Task brief: Among the records below, find each line bearing the word "positive" and copy it.

Records supplied:
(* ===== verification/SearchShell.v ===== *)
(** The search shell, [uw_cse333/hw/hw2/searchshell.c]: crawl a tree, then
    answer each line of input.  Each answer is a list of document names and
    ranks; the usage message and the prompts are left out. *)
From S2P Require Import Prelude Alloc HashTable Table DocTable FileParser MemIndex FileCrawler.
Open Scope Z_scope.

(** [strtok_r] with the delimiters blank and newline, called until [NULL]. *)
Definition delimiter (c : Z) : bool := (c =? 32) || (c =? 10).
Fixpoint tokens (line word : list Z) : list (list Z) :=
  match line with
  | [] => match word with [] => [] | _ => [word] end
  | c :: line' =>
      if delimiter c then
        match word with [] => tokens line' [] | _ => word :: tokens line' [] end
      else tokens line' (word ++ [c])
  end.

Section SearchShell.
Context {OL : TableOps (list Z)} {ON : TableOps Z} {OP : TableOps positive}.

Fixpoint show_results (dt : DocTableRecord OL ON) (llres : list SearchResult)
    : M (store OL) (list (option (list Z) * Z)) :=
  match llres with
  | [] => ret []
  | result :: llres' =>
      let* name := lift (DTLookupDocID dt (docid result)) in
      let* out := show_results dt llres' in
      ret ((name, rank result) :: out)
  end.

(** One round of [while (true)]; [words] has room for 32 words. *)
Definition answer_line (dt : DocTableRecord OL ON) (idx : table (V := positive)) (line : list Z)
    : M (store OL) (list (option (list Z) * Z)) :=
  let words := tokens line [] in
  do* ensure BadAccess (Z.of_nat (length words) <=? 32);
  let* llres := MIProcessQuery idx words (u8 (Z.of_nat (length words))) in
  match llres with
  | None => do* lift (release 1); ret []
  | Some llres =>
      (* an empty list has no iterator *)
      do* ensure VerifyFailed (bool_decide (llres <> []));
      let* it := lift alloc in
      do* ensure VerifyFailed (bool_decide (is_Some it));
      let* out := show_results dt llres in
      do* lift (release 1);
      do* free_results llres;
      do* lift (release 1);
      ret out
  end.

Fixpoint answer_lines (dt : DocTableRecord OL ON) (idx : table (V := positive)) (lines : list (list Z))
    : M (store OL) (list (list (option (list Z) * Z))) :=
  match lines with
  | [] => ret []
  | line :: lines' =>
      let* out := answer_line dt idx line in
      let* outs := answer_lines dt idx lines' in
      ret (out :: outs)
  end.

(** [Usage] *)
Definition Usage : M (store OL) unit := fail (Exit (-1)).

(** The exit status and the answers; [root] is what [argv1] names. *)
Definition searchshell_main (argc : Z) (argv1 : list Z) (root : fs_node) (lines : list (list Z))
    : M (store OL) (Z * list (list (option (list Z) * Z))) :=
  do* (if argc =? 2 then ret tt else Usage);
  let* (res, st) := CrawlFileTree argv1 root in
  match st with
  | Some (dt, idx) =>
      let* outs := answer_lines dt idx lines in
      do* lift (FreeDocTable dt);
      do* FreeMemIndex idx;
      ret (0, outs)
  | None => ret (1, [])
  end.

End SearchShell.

--

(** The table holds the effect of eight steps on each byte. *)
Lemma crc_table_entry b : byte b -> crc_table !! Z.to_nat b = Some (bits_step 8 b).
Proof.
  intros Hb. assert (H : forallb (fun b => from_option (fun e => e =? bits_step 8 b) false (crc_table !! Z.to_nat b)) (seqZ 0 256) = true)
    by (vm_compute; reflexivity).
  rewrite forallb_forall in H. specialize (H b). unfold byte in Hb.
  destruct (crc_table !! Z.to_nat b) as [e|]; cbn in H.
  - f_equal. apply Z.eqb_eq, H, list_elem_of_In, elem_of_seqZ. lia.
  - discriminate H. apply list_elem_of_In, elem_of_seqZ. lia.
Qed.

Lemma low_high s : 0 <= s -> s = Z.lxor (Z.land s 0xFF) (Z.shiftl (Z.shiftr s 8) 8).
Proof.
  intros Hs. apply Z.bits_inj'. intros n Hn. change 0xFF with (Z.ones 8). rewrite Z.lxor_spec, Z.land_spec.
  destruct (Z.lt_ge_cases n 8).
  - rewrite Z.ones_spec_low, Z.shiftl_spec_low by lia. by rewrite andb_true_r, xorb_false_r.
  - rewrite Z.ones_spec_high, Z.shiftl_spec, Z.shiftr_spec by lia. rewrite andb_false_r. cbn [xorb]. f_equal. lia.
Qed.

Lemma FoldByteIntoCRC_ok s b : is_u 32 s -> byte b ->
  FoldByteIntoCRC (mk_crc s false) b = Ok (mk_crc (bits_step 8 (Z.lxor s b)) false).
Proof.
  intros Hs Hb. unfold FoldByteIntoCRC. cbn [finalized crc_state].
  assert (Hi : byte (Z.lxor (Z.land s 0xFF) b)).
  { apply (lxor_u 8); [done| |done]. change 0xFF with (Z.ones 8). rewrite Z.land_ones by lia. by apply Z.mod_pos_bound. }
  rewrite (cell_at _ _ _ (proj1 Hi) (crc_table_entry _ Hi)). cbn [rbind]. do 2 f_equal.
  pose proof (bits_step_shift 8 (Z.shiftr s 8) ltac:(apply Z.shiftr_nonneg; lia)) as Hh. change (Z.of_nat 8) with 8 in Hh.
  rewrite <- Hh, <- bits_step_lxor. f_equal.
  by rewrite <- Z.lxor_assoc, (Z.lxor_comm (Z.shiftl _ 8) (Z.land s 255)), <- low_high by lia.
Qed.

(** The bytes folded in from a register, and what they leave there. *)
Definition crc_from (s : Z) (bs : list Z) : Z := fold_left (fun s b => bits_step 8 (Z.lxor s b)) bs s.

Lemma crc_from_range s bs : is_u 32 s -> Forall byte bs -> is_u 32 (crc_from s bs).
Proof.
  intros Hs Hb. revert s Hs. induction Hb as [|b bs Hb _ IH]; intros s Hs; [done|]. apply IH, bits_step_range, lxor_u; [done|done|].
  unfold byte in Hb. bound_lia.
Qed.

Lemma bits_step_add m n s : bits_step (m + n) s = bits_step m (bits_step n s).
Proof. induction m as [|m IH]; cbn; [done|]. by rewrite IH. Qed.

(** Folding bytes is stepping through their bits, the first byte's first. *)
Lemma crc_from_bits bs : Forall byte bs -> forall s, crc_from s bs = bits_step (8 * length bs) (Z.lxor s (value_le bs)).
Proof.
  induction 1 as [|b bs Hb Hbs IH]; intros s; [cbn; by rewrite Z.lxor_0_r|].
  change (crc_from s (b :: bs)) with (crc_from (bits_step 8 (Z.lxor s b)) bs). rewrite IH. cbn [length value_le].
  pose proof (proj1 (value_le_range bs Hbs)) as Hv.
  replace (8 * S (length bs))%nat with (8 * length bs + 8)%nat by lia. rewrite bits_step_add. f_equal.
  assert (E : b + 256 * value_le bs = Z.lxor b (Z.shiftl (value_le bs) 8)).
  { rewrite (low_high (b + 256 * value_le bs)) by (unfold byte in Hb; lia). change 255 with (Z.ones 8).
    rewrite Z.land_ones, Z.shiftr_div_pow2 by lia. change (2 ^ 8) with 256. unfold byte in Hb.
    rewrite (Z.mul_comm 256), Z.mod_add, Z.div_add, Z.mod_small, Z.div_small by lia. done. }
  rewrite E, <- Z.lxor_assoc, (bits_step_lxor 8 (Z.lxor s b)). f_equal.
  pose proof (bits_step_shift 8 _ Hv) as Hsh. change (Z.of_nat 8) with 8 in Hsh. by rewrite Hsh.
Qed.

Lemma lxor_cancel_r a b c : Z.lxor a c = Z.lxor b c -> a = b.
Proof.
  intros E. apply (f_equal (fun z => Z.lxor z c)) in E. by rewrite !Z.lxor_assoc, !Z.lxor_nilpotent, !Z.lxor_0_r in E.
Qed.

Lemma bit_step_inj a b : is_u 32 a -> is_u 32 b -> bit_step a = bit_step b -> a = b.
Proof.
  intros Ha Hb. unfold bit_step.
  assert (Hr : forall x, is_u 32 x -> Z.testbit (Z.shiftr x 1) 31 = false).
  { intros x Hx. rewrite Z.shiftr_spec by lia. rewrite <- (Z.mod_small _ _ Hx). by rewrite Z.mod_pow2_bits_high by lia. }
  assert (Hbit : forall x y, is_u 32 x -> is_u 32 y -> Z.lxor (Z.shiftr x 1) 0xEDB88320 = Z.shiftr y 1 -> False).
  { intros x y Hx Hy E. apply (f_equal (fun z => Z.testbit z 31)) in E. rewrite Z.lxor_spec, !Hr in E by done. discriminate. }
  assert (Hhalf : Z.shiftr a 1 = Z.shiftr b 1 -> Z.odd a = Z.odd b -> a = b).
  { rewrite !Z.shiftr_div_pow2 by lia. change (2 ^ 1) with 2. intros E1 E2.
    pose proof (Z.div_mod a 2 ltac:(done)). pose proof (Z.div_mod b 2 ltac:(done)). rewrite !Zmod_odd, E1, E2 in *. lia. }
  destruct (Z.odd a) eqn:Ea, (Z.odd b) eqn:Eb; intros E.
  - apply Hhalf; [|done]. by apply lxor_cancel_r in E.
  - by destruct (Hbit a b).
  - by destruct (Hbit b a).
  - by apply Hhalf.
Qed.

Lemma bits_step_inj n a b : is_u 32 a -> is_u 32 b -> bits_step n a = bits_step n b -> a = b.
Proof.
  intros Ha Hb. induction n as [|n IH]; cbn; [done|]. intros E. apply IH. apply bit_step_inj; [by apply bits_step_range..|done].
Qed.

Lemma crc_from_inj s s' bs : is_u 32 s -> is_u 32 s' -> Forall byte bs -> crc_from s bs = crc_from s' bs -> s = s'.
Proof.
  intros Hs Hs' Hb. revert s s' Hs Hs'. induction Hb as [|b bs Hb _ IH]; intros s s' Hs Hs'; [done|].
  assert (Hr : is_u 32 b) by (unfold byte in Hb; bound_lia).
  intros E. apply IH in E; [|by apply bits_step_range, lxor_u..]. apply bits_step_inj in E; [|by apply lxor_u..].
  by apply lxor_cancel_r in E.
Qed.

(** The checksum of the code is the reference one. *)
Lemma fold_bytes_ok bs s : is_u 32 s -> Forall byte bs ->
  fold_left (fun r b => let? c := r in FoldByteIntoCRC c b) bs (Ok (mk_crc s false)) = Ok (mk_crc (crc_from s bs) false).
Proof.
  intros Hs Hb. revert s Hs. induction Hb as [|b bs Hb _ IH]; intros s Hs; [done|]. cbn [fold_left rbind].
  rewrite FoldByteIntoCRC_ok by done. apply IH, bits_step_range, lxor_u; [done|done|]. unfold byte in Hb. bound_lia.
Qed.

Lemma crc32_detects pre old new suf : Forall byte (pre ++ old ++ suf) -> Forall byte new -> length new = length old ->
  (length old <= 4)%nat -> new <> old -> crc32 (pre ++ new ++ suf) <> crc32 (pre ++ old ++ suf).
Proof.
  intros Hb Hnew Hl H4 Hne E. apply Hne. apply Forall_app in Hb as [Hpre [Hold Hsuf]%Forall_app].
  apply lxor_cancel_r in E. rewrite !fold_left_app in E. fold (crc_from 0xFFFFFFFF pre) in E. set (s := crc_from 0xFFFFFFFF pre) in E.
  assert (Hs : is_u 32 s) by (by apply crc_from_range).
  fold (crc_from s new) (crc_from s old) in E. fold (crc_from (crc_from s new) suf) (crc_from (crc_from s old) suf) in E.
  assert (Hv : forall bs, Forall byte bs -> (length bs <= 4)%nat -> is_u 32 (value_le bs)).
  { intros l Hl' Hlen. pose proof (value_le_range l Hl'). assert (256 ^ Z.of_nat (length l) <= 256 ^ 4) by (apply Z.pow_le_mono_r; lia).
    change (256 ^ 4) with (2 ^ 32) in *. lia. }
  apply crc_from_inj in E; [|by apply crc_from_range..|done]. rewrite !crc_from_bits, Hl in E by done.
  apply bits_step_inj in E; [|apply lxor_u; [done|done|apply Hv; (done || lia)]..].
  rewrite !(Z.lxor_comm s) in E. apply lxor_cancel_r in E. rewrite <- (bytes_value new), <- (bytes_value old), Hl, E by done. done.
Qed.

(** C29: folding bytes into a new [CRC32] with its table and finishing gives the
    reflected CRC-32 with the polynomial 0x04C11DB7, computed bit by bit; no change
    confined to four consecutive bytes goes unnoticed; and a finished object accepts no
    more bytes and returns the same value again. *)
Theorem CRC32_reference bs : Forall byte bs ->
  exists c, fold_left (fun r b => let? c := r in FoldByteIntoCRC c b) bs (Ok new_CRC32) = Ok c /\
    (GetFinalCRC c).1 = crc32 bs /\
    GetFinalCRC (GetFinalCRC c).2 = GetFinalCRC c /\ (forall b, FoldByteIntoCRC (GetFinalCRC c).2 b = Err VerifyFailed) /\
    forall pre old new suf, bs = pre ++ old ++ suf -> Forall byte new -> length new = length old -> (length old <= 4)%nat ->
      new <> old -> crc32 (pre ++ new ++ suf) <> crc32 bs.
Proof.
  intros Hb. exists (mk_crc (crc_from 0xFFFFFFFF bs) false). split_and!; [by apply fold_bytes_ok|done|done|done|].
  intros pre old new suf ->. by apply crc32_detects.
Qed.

Solution for this task:
Context {OL : TableOps (list Z)} {ON : TableOps Z} {OP : TableOps positive}.
Definition answer_line (dt : DocTableRecord OL ON) (idx : table (V := positive)) (line : list Z)
Fixpoint answer_lines (dt : DocTableRecord OL ON) (idx : table (V := positive)) (lines : list (list Z))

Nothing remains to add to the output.